◆ **Material for this exercise**
*** Begin section ***
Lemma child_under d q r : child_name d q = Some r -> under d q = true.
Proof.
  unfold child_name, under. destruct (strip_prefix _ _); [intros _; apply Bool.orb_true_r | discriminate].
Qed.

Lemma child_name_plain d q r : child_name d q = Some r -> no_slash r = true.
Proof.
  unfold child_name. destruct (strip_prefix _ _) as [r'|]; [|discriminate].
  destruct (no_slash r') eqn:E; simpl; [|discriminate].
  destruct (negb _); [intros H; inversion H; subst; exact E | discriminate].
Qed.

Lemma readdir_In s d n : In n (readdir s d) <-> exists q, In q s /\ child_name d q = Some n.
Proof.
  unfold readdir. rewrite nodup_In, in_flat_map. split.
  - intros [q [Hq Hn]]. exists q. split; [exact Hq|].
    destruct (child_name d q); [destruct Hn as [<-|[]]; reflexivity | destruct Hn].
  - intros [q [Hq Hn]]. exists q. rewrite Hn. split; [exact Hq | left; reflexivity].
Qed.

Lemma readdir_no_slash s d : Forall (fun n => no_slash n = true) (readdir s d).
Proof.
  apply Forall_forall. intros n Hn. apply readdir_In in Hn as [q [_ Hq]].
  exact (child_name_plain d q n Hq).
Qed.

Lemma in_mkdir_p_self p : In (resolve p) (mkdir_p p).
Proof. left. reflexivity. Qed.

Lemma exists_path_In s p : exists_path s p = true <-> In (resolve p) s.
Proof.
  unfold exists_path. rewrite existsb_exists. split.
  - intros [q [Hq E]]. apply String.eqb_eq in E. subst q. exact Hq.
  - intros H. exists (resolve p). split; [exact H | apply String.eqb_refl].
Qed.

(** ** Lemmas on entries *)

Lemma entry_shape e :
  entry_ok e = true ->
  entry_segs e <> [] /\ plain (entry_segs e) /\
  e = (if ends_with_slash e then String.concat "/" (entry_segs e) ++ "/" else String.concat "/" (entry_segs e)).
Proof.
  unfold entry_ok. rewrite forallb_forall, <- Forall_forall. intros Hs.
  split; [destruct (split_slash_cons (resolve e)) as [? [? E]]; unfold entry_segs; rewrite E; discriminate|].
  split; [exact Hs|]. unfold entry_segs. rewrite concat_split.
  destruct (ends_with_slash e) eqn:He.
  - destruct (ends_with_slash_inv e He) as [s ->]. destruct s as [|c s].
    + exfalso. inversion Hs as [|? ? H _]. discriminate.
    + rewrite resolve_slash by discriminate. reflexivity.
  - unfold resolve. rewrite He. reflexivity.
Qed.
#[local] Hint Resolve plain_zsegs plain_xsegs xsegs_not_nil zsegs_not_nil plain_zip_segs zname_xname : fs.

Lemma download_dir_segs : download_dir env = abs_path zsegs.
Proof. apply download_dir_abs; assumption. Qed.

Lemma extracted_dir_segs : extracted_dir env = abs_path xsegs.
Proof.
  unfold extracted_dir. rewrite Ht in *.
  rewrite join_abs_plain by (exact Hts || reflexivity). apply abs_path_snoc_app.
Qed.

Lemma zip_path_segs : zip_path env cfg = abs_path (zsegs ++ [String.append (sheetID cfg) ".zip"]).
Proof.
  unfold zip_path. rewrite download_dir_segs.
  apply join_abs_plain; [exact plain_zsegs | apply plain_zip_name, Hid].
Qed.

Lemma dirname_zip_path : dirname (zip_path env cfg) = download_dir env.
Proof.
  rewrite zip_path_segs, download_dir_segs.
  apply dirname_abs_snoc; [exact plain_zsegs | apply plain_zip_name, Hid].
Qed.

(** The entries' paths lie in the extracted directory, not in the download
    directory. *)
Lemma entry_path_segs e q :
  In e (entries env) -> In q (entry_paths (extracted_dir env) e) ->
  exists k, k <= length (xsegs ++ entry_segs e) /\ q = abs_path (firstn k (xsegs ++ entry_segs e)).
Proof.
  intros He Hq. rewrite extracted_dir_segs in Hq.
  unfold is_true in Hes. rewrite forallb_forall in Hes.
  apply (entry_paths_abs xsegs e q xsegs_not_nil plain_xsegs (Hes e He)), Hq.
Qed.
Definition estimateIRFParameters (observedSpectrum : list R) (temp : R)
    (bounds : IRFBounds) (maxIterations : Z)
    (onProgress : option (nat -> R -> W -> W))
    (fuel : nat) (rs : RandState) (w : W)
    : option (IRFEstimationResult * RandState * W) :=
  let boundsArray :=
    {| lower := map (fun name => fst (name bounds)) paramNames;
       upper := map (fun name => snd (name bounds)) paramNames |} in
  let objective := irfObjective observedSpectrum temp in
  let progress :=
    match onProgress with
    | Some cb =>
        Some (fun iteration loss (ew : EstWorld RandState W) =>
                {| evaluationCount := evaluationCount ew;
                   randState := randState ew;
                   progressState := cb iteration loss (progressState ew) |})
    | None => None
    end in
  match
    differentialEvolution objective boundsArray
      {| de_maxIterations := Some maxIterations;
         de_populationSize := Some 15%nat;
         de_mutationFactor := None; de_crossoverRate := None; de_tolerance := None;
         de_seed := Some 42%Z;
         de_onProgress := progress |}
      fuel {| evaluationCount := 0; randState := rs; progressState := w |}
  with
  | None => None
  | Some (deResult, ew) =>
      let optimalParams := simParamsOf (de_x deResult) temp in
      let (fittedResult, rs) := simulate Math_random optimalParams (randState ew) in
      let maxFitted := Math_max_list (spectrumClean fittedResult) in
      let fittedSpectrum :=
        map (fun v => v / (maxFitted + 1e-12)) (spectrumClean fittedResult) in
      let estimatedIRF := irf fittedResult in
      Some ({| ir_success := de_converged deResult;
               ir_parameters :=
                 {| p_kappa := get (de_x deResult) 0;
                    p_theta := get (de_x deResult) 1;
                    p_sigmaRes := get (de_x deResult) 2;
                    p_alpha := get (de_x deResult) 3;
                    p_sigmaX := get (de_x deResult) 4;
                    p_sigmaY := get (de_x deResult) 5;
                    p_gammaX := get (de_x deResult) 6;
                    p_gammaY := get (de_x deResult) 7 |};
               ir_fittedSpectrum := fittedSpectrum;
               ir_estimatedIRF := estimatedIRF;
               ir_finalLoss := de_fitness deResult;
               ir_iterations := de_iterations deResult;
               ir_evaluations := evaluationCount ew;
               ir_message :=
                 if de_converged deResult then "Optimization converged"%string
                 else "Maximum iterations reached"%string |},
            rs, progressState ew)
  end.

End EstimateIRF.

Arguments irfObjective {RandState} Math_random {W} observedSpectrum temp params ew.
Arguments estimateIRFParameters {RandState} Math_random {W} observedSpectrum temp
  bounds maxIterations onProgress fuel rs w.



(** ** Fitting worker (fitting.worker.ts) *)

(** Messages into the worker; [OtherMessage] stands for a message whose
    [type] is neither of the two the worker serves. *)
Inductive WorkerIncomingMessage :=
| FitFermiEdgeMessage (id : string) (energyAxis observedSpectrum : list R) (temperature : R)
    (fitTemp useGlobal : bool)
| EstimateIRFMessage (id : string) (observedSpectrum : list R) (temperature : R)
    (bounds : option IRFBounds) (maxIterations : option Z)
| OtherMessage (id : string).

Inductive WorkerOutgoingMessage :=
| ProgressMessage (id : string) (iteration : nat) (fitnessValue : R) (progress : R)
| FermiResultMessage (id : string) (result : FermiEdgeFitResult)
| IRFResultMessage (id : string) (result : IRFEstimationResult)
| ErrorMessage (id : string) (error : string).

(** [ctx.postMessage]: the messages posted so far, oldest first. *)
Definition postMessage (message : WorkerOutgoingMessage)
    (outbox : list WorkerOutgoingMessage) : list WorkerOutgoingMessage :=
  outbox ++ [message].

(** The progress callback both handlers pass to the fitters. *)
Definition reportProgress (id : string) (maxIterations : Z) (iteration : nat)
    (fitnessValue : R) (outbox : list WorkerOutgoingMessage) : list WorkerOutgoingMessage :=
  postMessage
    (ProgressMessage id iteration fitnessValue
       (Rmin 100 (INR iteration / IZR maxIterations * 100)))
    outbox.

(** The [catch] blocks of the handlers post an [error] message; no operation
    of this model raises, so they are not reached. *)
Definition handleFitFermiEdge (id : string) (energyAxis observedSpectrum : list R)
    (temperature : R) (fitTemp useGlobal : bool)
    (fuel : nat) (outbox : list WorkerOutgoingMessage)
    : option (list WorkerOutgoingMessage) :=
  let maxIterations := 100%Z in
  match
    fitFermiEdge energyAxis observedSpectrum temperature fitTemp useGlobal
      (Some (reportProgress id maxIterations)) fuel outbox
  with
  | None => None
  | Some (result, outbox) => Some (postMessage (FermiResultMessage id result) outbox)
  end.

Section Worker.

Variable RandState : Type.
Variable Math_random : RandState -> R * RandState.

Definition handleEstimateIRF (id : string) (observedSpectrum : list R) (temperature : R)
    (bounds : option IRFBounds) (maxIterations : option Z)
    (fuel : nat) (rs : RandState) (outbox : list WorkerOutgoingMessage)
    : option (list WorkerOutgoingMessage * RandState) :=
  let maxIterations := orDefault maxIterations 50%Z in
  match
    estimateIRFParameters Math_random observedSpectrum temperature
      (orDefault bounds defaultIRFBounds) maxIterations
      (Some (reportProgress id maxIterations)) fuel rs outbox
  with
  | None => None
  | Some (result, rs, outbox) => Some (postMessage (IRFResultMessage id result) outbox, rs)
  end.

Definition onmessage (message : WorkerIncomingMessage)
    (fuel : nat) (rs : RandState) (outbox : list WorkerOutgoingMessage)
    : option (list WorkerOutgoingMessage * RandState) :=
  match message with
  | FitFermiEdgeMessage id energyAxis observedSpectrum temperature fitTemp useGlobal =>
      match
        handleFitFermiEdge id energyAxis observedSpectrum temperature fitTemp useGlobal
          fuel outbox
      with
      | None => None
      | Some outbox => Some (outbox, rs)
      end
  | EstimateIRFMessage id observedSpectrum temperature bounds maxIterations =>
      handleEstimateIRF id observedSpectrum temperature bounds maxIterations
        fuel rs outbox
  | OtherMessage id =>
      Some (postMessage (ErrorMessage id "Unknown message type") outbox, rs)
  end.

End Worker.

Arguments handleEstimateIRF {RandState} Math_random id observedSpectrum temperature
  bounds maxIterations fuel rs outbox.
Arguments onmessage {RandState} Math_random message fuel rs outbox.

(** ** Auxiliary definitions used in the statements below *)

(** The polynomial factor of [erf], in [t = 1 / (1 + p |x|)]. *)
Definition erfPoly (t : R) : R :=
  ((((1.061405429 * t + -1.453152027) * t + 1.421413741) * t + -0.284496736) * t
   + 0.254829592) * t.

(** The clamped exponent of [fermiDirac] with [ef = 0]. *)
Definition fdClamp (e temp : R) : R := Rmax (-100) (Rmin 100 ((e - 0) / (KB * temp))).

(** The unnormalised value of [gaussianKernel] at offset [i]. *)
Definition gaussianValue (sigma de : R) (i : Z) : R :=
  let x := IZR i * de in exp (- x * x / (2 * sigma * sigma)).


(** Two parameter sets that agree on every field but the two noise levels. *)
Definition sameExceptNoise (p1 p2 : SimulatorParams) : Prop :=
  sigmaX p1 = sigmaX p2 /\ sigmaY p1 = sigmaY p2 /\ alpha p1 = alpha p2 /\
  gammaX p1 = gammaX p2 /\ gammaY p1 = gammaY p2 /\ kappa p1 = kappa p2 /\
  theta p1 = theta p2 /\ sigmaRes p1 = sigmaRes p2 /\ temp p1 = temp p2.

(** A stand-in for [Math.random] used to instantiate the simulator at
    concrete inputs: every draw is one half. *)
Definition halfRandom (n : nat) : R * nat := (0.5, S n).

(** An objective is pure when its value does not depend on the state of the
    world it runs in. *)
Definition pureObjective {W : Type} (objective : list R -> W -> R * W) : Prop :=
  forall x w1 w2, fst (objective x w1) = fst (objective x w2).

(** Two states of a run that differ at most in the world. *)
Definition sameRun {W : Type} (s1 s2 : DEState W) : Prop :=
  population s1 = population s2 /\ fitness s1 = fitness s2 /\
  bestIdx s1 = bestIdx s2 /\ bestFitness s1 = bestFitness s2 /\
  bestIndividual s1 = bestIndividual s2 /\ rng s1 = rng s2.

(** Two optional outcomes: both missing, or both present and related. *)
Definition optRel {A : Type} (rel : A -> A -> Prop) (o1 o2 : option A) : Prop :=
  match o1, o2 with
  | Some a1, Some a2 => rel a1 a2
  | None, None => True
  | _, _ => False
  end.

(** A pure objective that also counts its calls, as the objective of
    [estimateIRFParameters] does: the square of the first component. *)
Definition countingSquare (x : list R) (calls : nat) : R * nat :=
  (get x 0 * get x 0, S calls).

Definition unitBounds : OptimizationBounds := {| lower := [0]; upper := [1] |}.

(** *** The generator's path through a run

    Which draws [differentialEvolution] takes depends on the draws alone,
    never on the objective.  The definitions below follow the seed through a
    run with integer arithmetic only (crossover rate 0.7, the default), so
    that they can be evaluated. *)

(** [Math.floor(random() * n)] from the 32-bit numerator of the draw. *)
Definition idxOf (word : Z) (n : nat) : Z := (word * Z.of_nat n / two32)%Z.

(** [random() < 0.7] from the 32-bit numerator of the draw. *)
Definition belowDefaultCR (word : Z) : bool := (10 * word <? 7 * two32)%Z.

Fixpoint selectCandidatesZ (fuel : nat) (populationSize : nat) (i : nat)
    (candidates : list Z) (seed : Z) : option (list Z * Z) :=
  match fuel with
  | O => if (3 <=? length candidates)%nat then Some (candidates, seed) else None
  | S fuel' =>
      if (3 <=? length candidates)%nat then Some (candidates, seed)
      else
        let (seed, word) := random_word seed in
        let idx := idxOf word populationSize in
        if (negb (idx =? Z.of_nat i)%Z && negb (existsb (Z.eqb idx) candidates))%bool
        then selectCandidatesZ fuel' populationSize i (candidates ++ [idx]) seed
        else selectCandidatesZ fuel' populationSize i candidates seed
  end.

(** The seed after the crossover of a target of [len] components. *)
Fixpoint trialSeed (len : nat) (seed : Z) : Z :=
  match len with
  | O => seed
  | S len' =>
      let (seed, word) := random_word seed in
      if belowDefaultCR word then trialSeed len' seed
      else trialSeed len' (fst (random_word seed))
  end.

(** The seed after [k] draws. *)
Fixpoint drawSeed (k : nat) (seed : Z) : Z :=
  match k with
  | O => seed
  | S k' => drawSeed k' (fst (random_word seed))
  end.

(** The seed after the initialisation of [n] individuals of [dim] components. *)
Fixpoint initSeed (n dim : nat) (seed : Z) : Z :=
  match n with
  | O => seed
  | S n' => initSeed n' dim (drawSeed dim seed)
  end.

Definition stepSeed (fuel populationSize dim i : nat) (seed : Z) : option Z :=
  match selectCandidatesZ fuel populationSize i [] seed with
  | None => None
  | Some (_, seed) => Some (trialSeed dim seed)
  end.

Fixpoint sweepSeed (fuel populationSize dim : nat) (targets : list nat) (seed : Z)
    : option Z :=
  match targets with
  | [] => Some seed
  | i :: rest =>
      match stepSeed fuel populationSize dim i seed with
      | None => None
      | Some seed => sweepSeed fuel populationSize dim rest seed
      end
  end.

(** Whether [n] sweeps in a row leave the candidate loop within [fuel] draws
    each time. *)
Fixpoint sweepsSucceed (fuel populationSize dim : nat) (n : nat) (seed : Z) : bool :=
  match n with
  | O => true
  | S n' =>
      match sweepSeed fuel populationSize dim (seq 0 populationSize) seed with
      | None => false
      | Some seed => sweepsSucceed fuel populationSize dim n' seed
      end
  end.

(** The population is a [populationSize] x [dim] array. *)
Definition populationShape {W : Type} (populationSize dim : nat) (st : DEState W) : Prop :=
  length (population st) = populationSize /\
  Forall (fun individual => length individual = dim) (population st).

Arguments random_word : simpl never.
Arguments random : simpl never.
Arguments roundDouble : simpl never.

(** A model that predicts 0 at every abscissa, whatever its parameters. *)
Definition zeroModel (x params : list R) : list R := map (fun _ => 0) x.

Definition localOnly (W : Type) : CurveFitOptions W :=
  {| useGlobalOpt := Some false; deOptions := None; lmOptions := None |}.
*** End section ***
Retype the portion of the data above that starts on the line with "(** *** The generator's path through a run" and finishes on the line with "Definition belowDefaultCR (word", including both of those lines.

(** *** The generator's path through a run

    Which draws [differentialEvolution] takes depends on the draws alone,
    never on the objective.  The definitions below follow the seed through a
    run with integer arithmetic only (crossover rate 0.7, the default), so
    that they can be evaluated. *)

(** [Math.floor(random() * n)] from the 32-bit numerator of the draw. *)
Definition idxOf (word : Z) (n : nat) : Z := (word * Z.of_nat n / two32)%Z.

(** [random() < 0.7] from the 32-bit numerator of the draw. *)
Definition belowDefaultCR (word : Z) : bool := (10 * word <? 7 * two32)%Z.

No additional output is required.